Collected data
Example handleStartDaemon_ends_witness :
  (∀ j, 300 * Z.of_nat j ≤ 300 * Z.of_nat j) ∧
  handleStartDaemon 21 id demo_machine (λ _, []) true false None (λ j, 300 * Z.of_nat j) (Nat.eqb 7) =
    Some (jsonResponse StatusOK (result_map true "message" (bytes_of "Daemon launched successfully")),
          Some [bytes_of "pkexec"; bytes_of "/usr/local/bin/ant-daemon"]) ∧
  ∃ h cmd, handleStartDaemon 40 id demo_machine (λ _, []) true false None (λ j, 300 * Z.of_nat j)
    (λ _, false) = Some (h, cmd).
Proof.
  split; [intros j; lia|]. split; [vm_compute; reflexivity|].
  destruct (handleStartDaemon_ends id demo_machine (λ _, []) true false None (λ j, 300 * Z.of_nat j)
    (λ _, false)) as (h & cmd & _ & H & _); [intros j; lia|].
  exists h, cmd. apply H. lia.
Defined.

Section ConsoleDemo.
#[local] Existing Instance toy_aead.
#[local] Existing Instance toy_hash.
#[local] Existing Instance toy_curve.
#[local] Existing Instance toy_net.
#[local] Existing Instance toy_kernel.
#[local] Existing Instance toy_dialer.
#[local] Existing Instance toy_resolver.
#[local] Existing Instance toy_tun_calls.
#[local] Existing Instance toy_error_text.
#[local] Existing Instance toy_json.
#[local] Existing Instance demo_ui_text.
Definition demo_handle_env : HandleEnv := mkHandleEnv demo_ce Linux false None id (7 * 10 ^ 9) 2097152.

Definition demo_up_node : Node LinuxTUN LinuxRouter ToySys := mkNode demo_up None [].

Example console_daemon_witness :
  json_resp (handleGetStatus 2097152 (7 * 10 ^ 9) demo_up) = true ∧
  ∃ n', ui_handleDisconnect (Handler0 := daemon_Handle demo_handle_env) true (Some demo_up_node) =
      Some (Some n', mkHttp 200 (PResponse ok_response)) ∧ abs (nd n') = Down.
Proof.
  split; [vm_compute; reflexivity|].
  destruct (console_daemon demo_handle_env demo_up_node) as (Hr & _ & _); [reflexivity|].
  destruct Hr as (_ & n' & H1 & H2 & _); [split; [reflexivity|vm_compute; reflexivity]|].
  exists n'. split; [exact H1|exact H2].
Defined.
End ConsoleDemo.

Problem details
From the records above, copy out the line with "destruct (handleStartDaemon_ends id", the line with "Definition demo_up_node : Node", and every line between them, word for word.

Answer section
  destruct (handleStartDaemon_ends id demo_machine (λ _, []) true false None (λ j, 300 * Z.of_nat j)
    (λ _, false)) as (h & cmd & _ & H & _); [intros j; lia|].
  exists h, cmd. apply H. lia.
Defined.

Section ConsoleDemo.
#[local] Existing Instance toy_aead.
#[local] Existing Instance toy_hash.
#[local] Existing Instance toy_curve.
#[local] Existing Instance toy_net.
#[local] Existing Instance toy_kernel.
#[local] Existing Instance toy_dialer.
#[local] Existing Instance toy_resolver.
#[local] Existing Instance toy_tun_calls.
#[local] Existing Instance toy_error_text.
#[local] Existing Instance toy_json.
#[local] Existing Instance demo_ui_text.
Definition demo_handle_env : HandleEnv := mkHandleEnv demo_ce Linux false None id (7 * 10 ^ 9) 2097152.

Definition demo_up_node : Node LinuxTUN LinuxRouter ToySys := mkNode demo_up None [].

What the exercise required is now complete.